--- Exercise ---
Nothing should be output except the lines from the top of the material below through the line that contains "registration, an iteration", each exactly as written.

--- Information supplied ---
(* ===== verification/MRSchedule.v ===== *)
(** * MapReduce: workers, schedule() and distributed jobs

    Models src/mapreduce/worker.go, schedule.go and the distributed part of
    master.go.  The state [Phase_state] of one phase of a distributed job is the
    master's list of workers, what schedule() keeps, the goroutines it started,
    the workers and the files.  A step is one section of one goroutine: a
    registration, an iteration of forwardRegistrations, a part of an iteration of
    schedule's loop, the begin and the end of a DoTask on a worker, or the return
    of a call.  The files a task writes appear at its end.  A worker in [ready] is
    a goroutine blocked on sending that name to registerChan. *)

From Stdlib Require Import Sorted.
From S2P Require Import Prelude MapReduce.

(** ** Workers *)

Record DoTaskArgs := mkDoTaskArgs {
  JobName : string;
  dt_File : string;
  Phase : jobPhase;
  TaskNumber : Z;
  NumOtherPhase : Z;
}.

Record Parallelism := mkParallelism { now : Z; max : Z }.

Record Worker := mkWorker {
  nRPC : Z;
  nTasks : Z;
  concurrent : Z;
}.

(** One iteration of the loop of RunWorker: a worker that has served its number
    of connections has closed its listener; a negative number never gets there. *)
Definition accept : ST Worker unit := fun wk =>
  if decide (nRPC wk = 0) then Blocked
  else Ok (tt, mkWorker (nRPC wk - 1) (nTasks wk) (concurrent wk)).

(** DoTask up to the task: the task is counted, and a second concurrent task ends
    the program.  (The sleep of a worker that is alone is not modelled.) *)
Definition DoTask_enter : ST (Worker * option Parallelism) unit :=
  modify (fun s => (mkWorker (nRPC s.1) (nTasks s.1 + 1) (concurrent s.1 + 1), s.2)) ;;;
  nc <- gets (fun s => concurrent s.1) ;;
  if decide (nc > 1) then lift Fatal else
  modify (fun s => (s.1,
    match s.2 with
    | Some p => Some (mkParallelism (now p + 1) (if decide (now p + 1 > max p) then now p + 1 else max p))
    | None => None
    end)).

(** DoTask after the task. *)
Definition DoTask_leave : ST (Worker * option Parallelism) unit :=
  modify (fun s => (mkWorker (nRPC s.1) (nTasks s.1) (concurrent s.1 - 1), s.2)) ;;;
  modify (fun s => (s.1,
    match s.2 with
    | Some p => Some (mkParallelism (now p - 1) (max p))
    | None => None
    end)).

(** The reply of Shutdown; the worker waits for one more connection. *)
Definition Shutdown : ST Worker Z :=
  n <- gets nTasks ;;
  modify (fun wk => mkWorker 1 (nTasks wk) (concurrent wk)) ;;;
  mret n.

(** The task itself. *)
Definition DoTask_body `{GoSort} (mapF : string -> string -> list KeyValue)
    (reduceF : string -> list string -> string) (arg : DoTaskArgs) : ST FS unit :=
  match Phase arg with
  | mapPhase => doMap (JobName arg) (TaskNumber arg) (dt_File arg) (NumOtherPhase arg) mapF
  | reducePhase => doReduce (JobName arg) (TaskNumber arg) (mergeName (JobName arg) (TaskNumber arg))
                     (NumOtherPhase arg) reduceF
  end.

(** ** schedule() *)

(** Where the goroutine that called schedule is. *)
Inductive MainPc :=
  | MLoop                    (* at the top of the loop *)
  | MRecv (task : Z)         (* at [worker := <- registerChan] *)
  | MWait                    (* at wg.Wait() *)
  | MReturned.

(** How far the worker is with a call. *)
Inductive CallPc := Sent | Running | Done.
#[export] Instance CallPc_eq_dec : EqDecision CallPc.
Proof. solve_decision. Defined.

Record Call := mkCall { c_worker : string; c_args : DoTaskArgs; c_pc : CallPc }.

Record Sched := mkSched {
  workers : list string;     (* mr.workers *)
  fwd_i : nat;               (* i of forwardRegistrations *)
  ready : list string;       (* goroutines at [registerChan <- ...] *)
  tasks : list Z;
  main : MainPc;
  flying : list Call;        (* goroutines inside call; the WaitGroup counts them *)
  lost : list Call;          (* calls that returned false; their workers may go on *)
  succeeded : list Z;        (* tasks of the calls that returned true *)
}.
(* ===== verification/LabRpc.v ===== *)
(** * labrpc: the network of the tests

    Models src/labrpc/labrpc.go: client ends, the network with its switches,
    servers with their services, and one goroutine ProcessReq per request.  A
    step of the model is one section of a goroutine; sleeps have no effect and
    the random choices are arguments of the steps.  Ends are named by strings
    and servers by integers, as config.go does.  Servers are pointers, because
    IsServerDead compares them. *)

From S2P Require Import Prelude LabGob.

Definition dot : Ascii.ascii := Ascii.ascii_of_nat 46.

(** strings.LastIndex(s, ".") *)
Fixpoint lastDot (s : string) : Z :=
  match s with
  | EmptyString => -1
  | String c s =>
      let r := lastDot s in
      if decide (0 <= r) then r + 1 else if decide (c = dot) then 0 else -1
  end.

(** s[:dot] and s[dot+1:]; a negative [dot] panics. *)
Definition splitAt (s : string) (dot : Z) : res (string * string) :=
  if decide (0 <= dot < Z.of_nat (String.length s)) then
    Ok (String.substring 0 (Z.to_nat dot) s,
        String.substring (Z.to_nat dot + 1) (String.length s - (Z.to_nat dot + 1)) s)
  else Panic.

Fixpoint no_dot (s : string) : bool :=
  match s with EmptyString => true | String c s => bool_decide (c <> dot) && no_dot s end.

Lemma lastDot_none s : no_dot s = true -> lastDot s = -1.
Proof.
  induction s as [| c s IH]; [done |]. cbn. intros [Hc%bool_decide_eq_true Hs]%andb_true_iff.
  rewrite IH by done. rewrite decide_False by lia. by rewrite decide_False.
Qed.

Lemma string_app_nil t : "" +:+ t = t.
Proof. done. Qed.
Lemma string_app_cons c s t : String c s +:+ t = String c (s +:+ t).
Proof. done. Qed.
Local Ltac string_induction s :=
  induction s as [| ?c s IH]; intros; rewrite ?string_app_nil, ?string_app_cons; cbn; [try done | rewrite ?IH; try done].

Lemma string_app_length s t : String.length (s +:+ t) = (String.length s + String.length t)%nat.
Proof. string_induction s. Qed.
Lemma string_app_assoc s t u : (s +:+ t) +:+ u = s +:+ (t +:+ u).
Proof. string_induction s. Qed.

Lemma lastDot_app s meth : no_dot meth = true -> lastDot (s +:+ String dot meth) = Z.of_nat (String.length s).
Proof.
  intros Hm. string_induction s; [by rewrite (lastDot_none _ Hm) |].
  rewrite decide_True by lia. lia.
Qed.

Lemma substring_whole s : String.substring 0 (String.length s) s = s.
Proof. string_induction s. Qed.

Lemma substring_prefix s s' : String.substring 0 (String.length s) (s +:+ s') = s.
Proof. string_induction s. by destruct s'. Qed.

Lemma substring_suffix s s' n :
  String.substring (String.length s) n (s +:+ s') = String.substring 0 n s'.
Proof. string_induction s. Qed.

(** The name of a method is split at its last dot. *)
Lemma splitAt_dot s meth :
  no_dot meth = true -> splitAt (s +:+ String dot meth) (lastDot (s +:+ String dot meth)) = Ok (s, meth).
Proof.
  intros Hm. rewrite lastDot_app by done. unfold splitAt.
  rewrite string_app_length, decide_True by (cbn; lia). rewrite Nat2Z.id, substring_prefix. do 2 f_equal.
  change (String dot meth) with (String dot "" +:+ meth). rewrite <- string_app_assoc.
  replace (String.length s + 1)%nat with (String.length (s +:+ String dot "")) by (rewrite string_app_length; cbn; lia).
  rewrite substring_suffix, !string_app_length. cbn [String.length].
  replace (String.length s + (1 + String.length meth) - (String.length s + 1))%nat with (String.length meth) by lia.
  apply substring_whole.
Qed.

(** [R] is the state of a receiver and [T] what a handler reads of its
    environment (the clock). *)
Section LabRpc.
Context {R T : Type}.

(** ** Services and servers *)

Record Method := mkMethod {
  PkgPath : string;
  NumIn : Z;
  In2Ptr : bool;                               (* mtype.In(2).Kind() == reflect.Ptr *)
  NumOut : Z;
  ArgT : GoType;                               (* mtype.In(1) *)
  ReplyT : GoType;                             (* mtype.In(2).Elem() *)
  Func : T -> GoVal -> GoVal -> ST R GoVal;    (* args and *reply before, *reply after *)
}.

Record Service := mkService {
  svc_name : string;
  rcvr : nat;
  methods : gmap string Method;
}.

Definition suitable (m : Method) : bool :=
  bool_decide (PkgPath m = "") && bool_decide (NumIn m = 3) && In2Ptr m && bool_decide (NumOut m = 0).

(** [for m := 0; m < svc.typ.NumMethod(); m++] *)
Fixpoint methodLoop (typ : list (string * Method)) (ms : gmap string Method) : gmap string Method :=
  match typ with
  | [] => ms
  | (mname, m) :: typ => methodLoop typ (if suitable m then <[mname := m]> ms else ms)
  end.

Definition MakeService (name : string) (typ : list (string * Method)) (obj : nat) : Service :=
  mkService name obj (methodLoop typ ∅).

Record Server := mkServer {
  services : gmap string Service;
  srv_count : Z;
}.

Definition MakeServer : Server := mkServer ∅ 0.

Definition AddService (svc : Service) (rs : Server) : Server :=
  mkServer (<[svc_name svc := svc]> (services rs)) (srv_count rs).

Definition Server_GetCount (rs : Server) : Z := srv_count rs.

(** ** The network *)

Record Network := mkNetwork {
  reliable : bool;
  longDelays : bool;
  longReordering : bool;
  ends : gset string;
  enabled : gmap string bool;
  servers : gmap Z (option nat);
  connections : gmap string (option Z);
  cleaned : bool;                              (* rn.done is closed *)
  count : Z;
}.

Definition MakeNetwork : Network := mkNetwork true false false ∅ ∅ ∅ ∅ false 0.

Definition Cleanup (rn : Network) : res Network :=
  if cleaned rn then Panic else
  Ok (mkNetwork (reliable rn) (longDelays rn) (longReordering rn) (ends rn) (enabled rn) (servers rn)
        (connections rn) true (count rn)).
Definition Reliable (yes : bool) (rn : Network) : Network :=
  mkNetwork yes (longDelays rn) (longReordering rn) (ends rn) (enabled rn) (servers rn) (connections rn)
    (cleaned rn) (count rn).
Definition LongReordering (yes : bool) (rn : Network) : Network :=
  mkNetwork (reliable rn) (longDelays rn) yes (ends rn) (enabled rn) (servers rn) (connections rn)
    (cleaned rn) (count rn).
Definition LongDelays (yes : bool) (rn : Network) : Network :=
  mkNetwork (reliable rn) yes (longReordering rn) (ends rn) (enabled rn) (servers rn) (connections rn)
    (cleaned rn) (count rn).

--- Task output ---
(* ===== verification/MRSchedule.v ===== *)
(** * MapReduce: workers, schedule() and distributed jobs

    Models src/mapreduce/worker.go, schedule.go and the distributed part of
    master.go.  The state [Phase_state] of one phase of a distributed job is the
    master's list of workers, what schedule() keeps, the goroutines it started,
    the workers and the files.  A step is one section of one goroutine: a
    registration, an iteration of forwardRegistrations, a part of an iteration of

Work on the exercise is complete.